_Exercise brief_. Go to the line containing "that is neither" in the records below and retype from there through the final line, exactly.

Stored items
══════════════════════════════

(* ===== verification/McpCompact.v ===== *)
(** What MCP tools answer to a model ([_tool_result], [_compact_tool_body] in [api/mcp/monolithic.py]): lists of objects and
    types come without what a model does not need, and the answer says whether anything failed. *)

From S2P Require Export McpTools.

Module McpCompact.
Export McpTools.
Import NodeIds Profiles.

(** [{key: item[key] for key in keys if key in item}]. *)
Definition pick (keys : list string) (l : items) : items := omap (fun key => (key,.) <$> items_lookup key l) keys.

Definition compact_object (item : json) : json := match item with JObj l => JObj (pick ["elementId"; "displayName"] l) | _ => item end.

Definition compact_bulk_item (project_result : json -> json) (item : json) : json :=
  match item with
  | JObj l =>
      match items_lookup "result" l with
      | Some result => if json_truthy (get "success" l) then JObj (with_item "result" (project_result result) l) else item
      | None => item
      end
  | _ => item
  end.

Definition compact_bulk_results (project_result : json -> json) (body : items) : items :=
  match items_lookup "results" body with
  | Some (JArr results) => with_item "results" (JArr (map (compact_bulk_item project_result) results)) body
  | _ => body
  end.

Definition compact_related (result : json) : json :=
  match result with
  | JArr l =>
      JArr (map (fun related =>
        match related with
        | JObj r => match items_lookup "object" r with Some o => JObj (with_item "object" (compact_object o) r) | None => related end
        | _ => related
        end) l)
  | _ => result
  end.

Definition compact_type (item : json) : json :=
  match item with JObj l => JObj (pick ["elementId"; "displayName"; "namespaceUri"; "version"] l) | _ => item end.

Definition without_related (result : json) : json :=
  match result with JObj l => JObj (List.filter (fun p => negb (bool_decide (p.1 = "related"))) l) | _ => result end.

Definition is_null (v : json) : bool := match v with JNull => true | _ => false end.

(** [compact_current] and [compact_history]. *)
Definition compact_value (result : json) : json :=
  match result with
  | JObj l => JObj (List.filter (fun p => negb (bool_decide (p.1 = "isComposition")) && negb (bool_decide (p.1 = "components") && is_null p.2))%bool l)
  | _ => result
  end.

(** [compacted["result"] = [f(item) for item in body["result"]]], if that is a list. *)
Definition compact_list (f : json -> json) (body : items) : items :=
  match items_lookup "result" body with
  | Some (JArr l) => with_item "result" (JArr (map f l)) body
  | _ => body
  end.

Definition compact_tool_body (tool_name : string) (body : json) : json :=
  match body with
  | JObj l =>
      JObj (if bool_decide (tool_name = "getObjectsV1") then compact_list compact_object l
            else if bool_decide (tool_name = "listObjectsByIdV1") then compact_bulk_results compact_object l
            else if bool_decide (tool_name = "queryRelatedObjectsV1") then compact_bulk_results compact_related l
            else if bool_decide (tool_name = "getObjectTypesV1") then compact_list compact_type l
            else if bool_decide (tool_name = "queryObjectTypesV1") then compact_bulk_results without_related l
            else if bool_decide (tool_name = "getRelationshipTypesV1") then compact_list compact_object l
            else if bool_decide (tool_name = "queryRelationshipTypesV1") then compact_bulk_results compact_object l
            else if bool_decide (tool_name = "queryLastKnownValuesV1") then compact_bulk_results compact_value l
            else if bool_decide (tool_name = "queryHistoricalValuesV1") then compact_bulk_results compact_value l
            else l)
  | _ => body
  end.

(** [v is False]. *)
Definition is_false (v : json) : bool := match v with JBool false => true | _ => false end.

Definition item_failed (item : json) : bool := match item with JObj l => is_false (get "success" l) | _ => false end.

Definition body_failed (body : json) : bool :=
  match body with
  | JObj l => (is_false (get "success" l) || existsb item_failed (match items_lookup "results" l with Some (JArr results) => results | _ => [] end))%bool
  | _ => false
  end.

(** ** Texts *)

(** [json.dumps(v, ensure_ascii=False)]. *)
Definition unicode_char (c : ascii) : text := if 127 <=? code c then [c] else escape_char c.
Definition unicode_string (s : string) : text := Json.quote :: flat_map unicode_char (chars s) ++ [Json.quote].

Fixpoint unicode_chars (v : json) : text :=
  match v with
  | JStr s => unicode_string s
  | JArr (x :: l) => "["%char :: unicode_chars x ++ flat_map (fun y => chars ", " ++ unicode_chars y) l ++ ["]"%char]
  | JObj (p :: l) =>
      "{"%char :: unicode_string p.1 ++ chars ": " ++ unicode_chars p.2 ++
        flat_map (fun q => chars ", " ++ unicode_string q.1 ++ chars ": " ++ unicode_chars q.2) l ++ ["}"%char]
  | _ => dumps_chars default_separators v
  end.

Definition dumps_unicode (v : json) : string := of_chars (unicode_chars v).

Definition tool_result (body : json) (status_code : Z) (tool_name : option string) : items :=
  let body := match tool_name with Some name => compact_tool_body name body | None => body end in
  [("content", JArr [JObj [("type", JStr "text"); ("text", JStr (dumps_unicode body))]]);
   ("structuredContent", JObj [("statusCode", JInt status_code); ("body", body)]);
   ("isError", JBool ((400 <=? status_code) || body_failed body))].

(** ** Errors as answers ([errors.py]) *)

(** [http.HTTPStatus(status_code).phrase] for the codes that the MCP server uses. *)
Definition phrase (code : string) (status_code : Z) : string :=
  default code (items_lookup status_code
    [(400, "Bad Request"); (404, "Not Found"); (409, "Conflict"); (413, "Content Too Large"); (422, "Unprocessable Content");
     (500, "Internal Server Error"); (502, "Bad Gateway"); (503, "Service Unavailable")]).

Definition error_detail (e : http_error) : json :=
  let '(HttpError status code message) := e in
  JObj [("success", JBool false); ("error", JObj [("code", JInt status); ("message", JStr message)]);
        ("responseDetail", JObj [("title", JStr (phrase code status)); ("status", JInt status); ("detail", JStr message)])].
End McpCompact.
(** C27. A stream delivers what its session is told. In every run of the transport, each stream has sent, apart from signs of
    life, a beginning of the notifications that were published to its session since it opened, in their order and
    without repetition; as long as it is open, the messages in its queue complete it to all of them, each round of the loop
    sends one, and the loop ends after the last one just if the session has been removed; and every session knows
    exactly its open streams. *)
Theorem streams_deliver events t : transport_run dumps_text events no_transport = Some t ->
  length (event_streams t) = length (bd_streams (board events)) /\
  (forall id s es, bd_streams (board events) !! id = Some s -> event_streams t !! id = Some es ->
    es_session es = sl_session s /\
    (exists rest, map (event_text dumps_text) (sl_log s) = events_sent es ++ rest) /\
    (es_open es = true ->
      exists queue t' es', queues t !! id = Some queue /\ transport_run dumps_text (replicate (length queue) (Round id Ready)) t = Some t' /\
        event_streams t' !! id = Some es' /\ events_sent es' = map (event_text dumps_text) (sl_log s) /\ es_open es' = negb (sl_ended s))) /\
  (forall session_id n, mcp_transport_sessions t !! session_id = Some n -> NoDup (streams_of n t) /\
    forall id, id ∈ streams_of n t <-> exists es, event_streams t !! id = Some es /\ es_open es = true /\ es_session es = n).
Proof.
  intros Hrun. assert (H : inv (board events) t) by (eapply run_inv; [exact inv_start|done]). split_and!.
  - symmetry. apply H.
  - intros id s es Hs He. assert (Hq : is_Some (queues t !! id)) by (apply lookup_lt_is_Some; rewrite (inv_queues _ _ H); by eapply lookup_lt_Some).
    destruct Hq as [q Hq]. destruct (inv_delivers _ _ H _ _ _ _ Hs He Hq) as (Es & sent & pending & E1 & E2 & E3). split_and!; [done| |].
    + exists (map (event_text dumps_text) pending). by rewrite E1, map_app, E2.
    + intros Ho. rewrite (E3 Ho) in Hq. destruct (drain pending _ _ _ _ _ H Hs He Ho Hq) as (t' & es' & Hr & Hrest). exists (map Some pending ++ end_mark (sl_ended s)), t', es'.
      split; [done|]. by rewrite length_app, length_map.
  - intros session_id n Hn. rewrite (inv_dict _ _ H) in Hn. apply (inv_fresh _ _ H) in Hn. split; [by eapply (streams_of_open _ _ _ 0)|]. intros id.
    rewrite (proj2 (streams_of_open _ _ _ id H Hn)). unfold open_in. setoid_rewrite list_elem_of_singleton. done.
Qed.
End Delivery.

(** Two streams of a session that is removed while one of them is slow. *)
Definition two_streams : list transport_event :=
  [Initialize "s1" "2025-11-25"; OpenStream "s1"; Publish "s1" "notifications/a" None; OpenStream "s1"; Round 0 Ready; Round 0 (TimedOut false);
   Publish "s1" "notifications/b" None; Publish "s1" "other" None; DeleteSession "s1"; Publish "s1" "notifications/c" None; Round 1 (TimedOut true)].

Lemma streams_deliver_witness :
  match transport_run dumps_plain two_streams no_transport with
  | Some t =>
      (exists es, event_streams t !! 0%nat = Some es /\ es_open es = true) /\
      (forall es s, event_streams t !! 0%nat = Some es -> bd_streams (board two_streams) !! 0%nat = Some s ->
        exists rest, map (event_text dumps_plain) (sl_log s) = events_sent es ++ rest)
  | None => False
  end.
Proof.
  destruct (transport_run dumps_plain two_streams no_transport) as [t|] eqn:E; [|vm_compute in E; discriminate]. split.
  - vm_compute in E. injection E as <-. eexists. split; reflexivity.
  - intros es s He Hs. destruct (streams_deliver dumps_plain two_streams t E) as (_ & H & _). destruct (H 0%nat s es Hs He) as (_ & Hr & _). exact Hr.
Defined.

End McpStreamsSpec.
(** ** [expand_matrix], continued *)





(** ** [prepare_growth_matrices] *)

Lemma foldl_setitem2_lookup {V} (g : string → V) p ts :
  ∀ (d : gmap string (gmap string V)), is_Some (d !! p) →
  (∀ q, is_Some (foldl (λ d t, setitem2 d p t (g t)) d ts !! q)
        ↔ is_Some (d !! q))
  ∧ ∀ q t, lookup2 (foldl (λ d t, setitem2 d p t (g t)) d ts) q t
           = if decide (q = p ∧ t ∈ ts) then Some (g t) else lookup2 d q t.
Proof.
  induction ts as [|t0 ts IH]; intros d Hp.
  { split; [done|]. intros q t. rewrite decide_False; [done|].
    intros [_ H]. by apply elem_of_nil in H. }
  simpl.
  destruct (IH (setitem2 d p t0 (g t0))) as [Hdom Hlook];
    [by apply lookup_setitem2_is_Some|].
  split; [intros q; by rewrite Hdom, lookup_setitem2_is_Some|].
  intros q t. rewrite Hlook, lookup2_setitem2 by done.
  destruct (decide (q = p ∧ t ∈ ts)) as [[-> Ht]|Hno].
  - rewrite decide_True; [done|]. split; [done | by right].
  - destruct (decide (p = q ∧ t0 = t)) as [[-> ->]|Hno'].
    + rewrite decide_True; [done|]. split; [done | by left].
    + rewrite decide_False; [done|].
      intros [-> [->|Ht]%elem_of_cons]; naive_solver.
Qed.

Lemma foldl_foldl_setitem2_lookup {V} (g : string → string → V) ts ps :
  ∀ (d : gmap string (gmap string V)),
  (∀ p, p ∈ ps → is_Some (d !! p)) →
  let res :=
    foldl (λ d p, foldl (λ d t, setitem2 d p t (g p t)) d ts) d ps in
  (∀ q, is_Some (res !! q) ↔ is_Some (d !! q))
  ∧ ∀ q t, lookup2 res q t
           = if decide (q ∈ ps ∧ t ∈ ts) then Some (g q t) else lookup2 d q t.
Proof.
  induction ps as [|p ps IH]; intros d Hdom.
  { split; [done|]. intros q t. rewrite decide_False; [done|].
    intros [H _]. by apply elem_of_nil in H. }
  simpl.
  destruct (foldl_setitem2_lookup (g p) p ts d) as [Hdom1 Hlook1];
    [apply Hdom; by left|].
  destruct (IH (foldl (λ d t, setitem2 d p t (g p t)) d ts))
    as [Hdom2 Hlook2].
  { intros q Hq. apply Hdom1, Hdom. by right. }
  simpl in Hdom2, Hlook2.
  split; [intros q; by rewrite Hdom2, Hdom1|].
  intros q t. rewrite Hlook2, Hlook1.
  destruct (decide (q ∈ ps ∧ t ∈ ts)) as [[Hq Ht]|Hno].
  - rewrite decide_True; [done|]. split; [by right | done].
  - destruct (decide (q = p ∧ t ∈ ts)) as [[-> Ht]|Hno'].
    + rewrite decide_True; [done|]. split; [by left | done].
    + rewrite decide_False; [done|].
      intros [[->|Hq]%elem_of_cons Ht]; naive_solver.
Qed.
(** C7 (amended: [n >= 2]).  A dashed stroke with [n >= 2] samples returns a
    path whose dash array is the dash length [dash_base * u1] and the gap
    length [gap_base * u2], where [u1] in [0.85, 1.15) and [u2] in
    [0.85, 1.20) are the first two uniform draws of the stream seeded with
    [seed]; whose dash offset is a uniform draw over [0, dash + gap] from the
    same stream, taken after the [2 * n] draws that perturb the geometry.  Two
    calls with the same arguments return the same path, with the same dash
    length, gap length and dash offset, whatever the drawings they write into
    hold and whatever the other noise streams of the platform hold. *)
Theorem dashed_stroke_pattern (P1 P2 : Platform) (dwg1 dwg2 : Drawing)
    (p0 p1 : Point) (style : StrokeStyle) (seed n : Z) (dash_base gap_base : Q) :
  (2 <= n)%Z ->
  (forall x, @math_sin P1 x = @math_sin P2 x) ->
  (forall x y, @math_hypot P1 x y = @math_hypot P2 x y) ->
  (forall k x, @format_f P1 k x = @format_f P2 k x) ->
  (forall k : nat, (Z.of_nat k < 2 * n + 3)%Z ->
     @next_double P1 seed k = @next_double P2 seed k) ->
  exists path : Path,
    @stroke_line_dashed P1 dwg1 p0 p1 style seed n dash_base gap_base
    = inr (path, (dwg1 ++ [path])%list)
    /\ @stroke_line_dashed P2 dwg2 p0 p1 style seed n dash_base gap_base
       = inr (path, (dwg2 ++ [path])%list)
    /\ stroke_dasharray path
       = Some (@format_f P1 1 (@dash_length P1 dash_base seed) ++ " "
               ++ @format_f P1 1 (@gap_length P1 gap_base seed))%string
    /\ stroke_dashoffset path
       = Some (@format_f P1 1 (@dash_phase P1 dash_base gap_base seed n))
    /\ commands path = @path_commands P1 (@kernel_points P1 p0 p1 style n seed 2)
    /\ @dash_length P1 dash_base seed
       = dash_base * fst (@uniform P1 (default_rng seed) 0.85 1.15)
    /\ @gap_length P1 gap_base seed
       = gap_base
         * fst (@uniform P1 (snd (@uniform P1 (default_rng seed) 0.85 1.15)) 0.85 1.20)
    /\ 0.85 <= @dash_jitter P1 seed < 1.15
    /\ 0.85 <= @gap_jitter P1 seed < 1.20
    /\ @dash_phase P1 dash_base gap_base seed n
       == (@dash_length P1 dash_base seed + @gap_length P1 gap_base seed)
          * @next_double P1 seed (2 + 2 * Z.to_nat n)
    /\ (0 <= dash_base -> 0 <= gap_base ->
        0 <= @dash_phase P1 dash_base gap_base seed n
          <= @dash_length P1 dash_base seed + @gap_length P1 gap_base seed).
Proof.
  intros Hn Hsin Hhyp Hfmt Hnd.
  eexists. split; [now apply (@stroke_line_dashed_eq P1)|].
  split.
  { rewrite (@stroke_line_dashed_eq P2) by exact Hn. cbn zeta.
    assert (Hkp : @kernel_points P2 p0 p1 style n seed 2
                  = @kernel_points P1 p0 p1 style n seed 2).
    { symmetry. apply kernel_points_agree; try assumption.
      intros k Hk. apply Hnd. lia. }
    assert (Hdash : @dash_length P2 dash_base seed = @dash_length P1 dash_base seed).
    { unfold dash_length, dash_jitter, uniform. cbn [fst gen_seed gen_pos].
      rewrite (Hnd 0%nat) by lia. reflexivity. }
    assert (Hgap : @gap_length P2 gap_base seed = @gap_length P1 gap_base seed).
    { unfold gap_length, gap_jitter, uniform. cbn [fst gen_seed gen_pos].
      rewrite (Hnd 1%nat) by lia. reflexivity. }
    assert (Hph : @dash_phase P2 dash_base gap_base seed n
                  = @dash_phase P1 dash_base gap_base seed n).
    { unfold dash_phase. rewrite Hdash, Hgap. unfold uniform.
      cbn [fst gen_seed gen_pos].
      rewrite (Hnd (2 + 2 * Z.to_nat n)%nat) by lia. reflexivity. }
    rewrite Hkp, Hdash, Hgap, Hph, <- !Hfmt.
    rewrite <- (stroke_path_agree P1 P2) by exact Hfmt. reflexivity. }
  assert (Hd : 0.85 <= @dash_jitter P1 seed < 1.15)
    by (apply uniform_range_strict; reflexivity).
  assert (Hg : 0.85 <= @gap_jitter P1 seed < 1.20)
    by (apply uniform_range_strict; reflexivity).
  repeat split; try reflexivity; try tauto.
  - unfold dash_phase, uniform. cbn [fst gen_seed gen_pos]. ring.
  - apply uniform_range. unfold dash_length, gap_length. nra.
  - apply uniform_range. unfold dash_length, gap_length. nra.
Qed.
(** X4: entries are inserted only for fresh answers that come from
    retrieval: a request answered with an error, with the refusal, with
    an FAQ answer or from the cache inserts nothing (it can only drop the
    stale entry of its own key), and a request that does insert stores
    exactly the answer and sources it returns, stamped with the write
    time. *)
Theorem chat_stores_only_fresh_answers (cfg : Config) (env : Env) (w : World)
        (q : jsstring) :
  let w' := snd (chat cfg env w q) in
  ((chatCache w' = chatCache w \/ chatCache w' = delete (cache_key q) (chatCache w)) \/
   exists answer sources,
     chat cfg env w q = (Answer answer sources false, w') /\
     isBlockedMedicalQuestion (trim q) = false /\
     findFaqAnswer (ragFaqs cfg) (trim q) = None /\
     chatCache w' = <[cache_key q := stored_item env answer sources]> (chatCache w)) /\
  (forall status error,
      fst (chat cfg env w q) = Failure status error ->
      chatCache w' = chatCache w \/ chatCache w' = delete (cache_key q) (chatCache w)) /\
  (forall answer sources,
      fst (chat cfg env w q) = Answer answer sources true ->
      chatCache w' = chatCache w \/ chatCache w' = delete (cache_key q) (chatCache w)) /\
  (isBlockedMedicalQuestion (trim q) = true \/
   findFaqAnswer (ragFaqs cfg) (trim q) <> None ->
   chatCache w' = chatCache w \/ chatCache w' = delete (cache_key q) (chatCache w)).
Proof.
  intros w'. subst w'.
  pose proof (chat_cache_effect cfg env w q) as Heffect.
  split; [exact Heffect |].
  split; [| split].
  - intros status error Hfail.
    destruct Heffect as [H | (a & s & Heq & _)]; [exact H |].
    rewrite Heq in Hfail. discriminate Hfail.
  - intros answer sources Hans.
    destruct Heffect as [H | (a & s & Heq & _)]; [exact H |].
    rewrite Heq in Hans. discriminate Hans.
  - intros Hguard.
    destruct Heffect as [H | (a & s & _ & Hb & Hf & _)]; [exact H |].
    destruct Hguard as [Hg | Hg]; [rewrite Hb in Hg; discriminate | contradiction].
Qed.

Lemma chat_touches_only_its_key_witness :
  chatCache (snd (chat cfg0 env0 world1 (js "Tell me about sleep!")))
    !! js "what is pcos" = Some week_old_item.
Proof.
  rewrite (chat_touches_only_its_key cfg0 env0 world1 (js "Tell me about sleep!")
             (js "what is pcos")).
  - vm_compute. reflexivity.
  - vm_compute. intros H. discriminate H.
Defined.

(** X5: once a question got a fresh answer from retrieval (an answer
    that is neither the refusal nor an FAQ entry), asking it again at
    most TTL after the write returns the same answer and sources, marked
    cached, and leaves the state as it is: the providers are not
    consulted. *)
Theorem repeated_question_served_from_cache (cfg : Config) (env env' : Env)
        (w w' : World) (q answer : jsstring) (sources : list Source) :
  chat cfg env w q = (Answer answer sources false, w') ->
  isBlockedMedicalQuestion (trim q) = false ->
  findFaqAnswer (ragFaqs cfg) (trim q) = None ->
  (now_at_read env' - now_at_write env <= ttlMs cfg)%Z ->
  chat cfg env' w' q = (Answer answer sources true, w').
Proof.
  intros Hchat Hb Hf Hage.
  assert (Hstored : CHATBOT_ENABLED cfg = true /\ in_range (trim q) /\
                    chatCache w' !! cache_key q = Some (stored_item env answer sources)).
  { pose proof (chat_follows_path cfg env w q) as Hpath. rewrite Hchat in Hpath.
    inversion Hpath as [ | | ? ? Hb' | faqHit ? ? ? Hf' | | | w1 Hen Hr ? ? Hc
                       | | w1 a Hen Hr ? ? Hc ]; subst.
    - rewrite Hb in Hb'. discriminate.
    - rewrite Hf in Hf'. discriminate.
    - repeat split; [exact Hen | apply Hr | apply Hr |].
      rewrite setCachedAnswer_cache. apply lookup_insert_eq.
    - repeat split; [exact Hen | apply Hr | apply Hr |].
      rewrite setCachedAnswer_cache. apply lookup_insert_eq. }
  destruct Hstored as (Hen & Hr & Hlook).
  apply (chat_cache_hit cfg env' w' w' q (stored_item env answer sources));
    try assumption.
  apply getCachedAnswer_fresh; assumption.
Qed.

══════════════════════════════

_Response area_.
    that is neither the refusal nor an FAQ entry), asking it again at
    most TTL after the write returns the same answer and sources, marked
    cached, and leaves the state as it is: the providers are not
    consulted. *)
Theorem repeated_question_served_from_cache (cfg : Config) (env env' : Env)
        (w w' : World) (q answer : jsstring) (sources : list Source) :
  chat cfg env w q = (Answer answer sources false, w') ->
  isBlockedMedicalQuestion (trim q) = false ->
  findFaqAnswer (ragFaqs cfg) (trim q) = None ->
  (now_at_read env' - now_at_write env <= ttlMs cfg)%Z ->
  chat cfg env' w' q = (Answer answer sources true, w').
Proof.
  intros Hchat Hb Hf Hage.
  assert (Hstored : CHATBOT_ENABLED cfg = true /\ in_range (trim q) /\
                    chatCache w' !! cache_key q = Some (stored_item env answer sources)).
  { pose proof (chat_follows_path cfg env w q) as Hpath. rewrite Hchat in Hpath.
    inversion Hpath as [ | | ? ? Hb' | faqHit ? ? ? Hf' | | | w1 Hen Hr ? ? Hc
                       | | w1 a Hen Hr ? ? Hc ]; subst.
    - rewrite Hb in Hb'. discriminate.
    - rewrite Hf in Hf'. discriminate.
    - repeat split; [exact Hen | apply Hr | apply Hr |].
      rewrite setCachedAnswer_cache. apply lookup_insert_eq.
    - repeat split; [exact Hen | apply Hr | apply Hr |].
      rewrite setCachedAnswer_cache. apply lookup_insert_eq. }
  destruct Hstored as (Hen & Hr & Hlook).
  apply (chat_cache_hit cfg env' w' w' q (stored_item env answer sources));
    try assumption.
  apply getCachedAnswer_fresh; assumption.
Qed.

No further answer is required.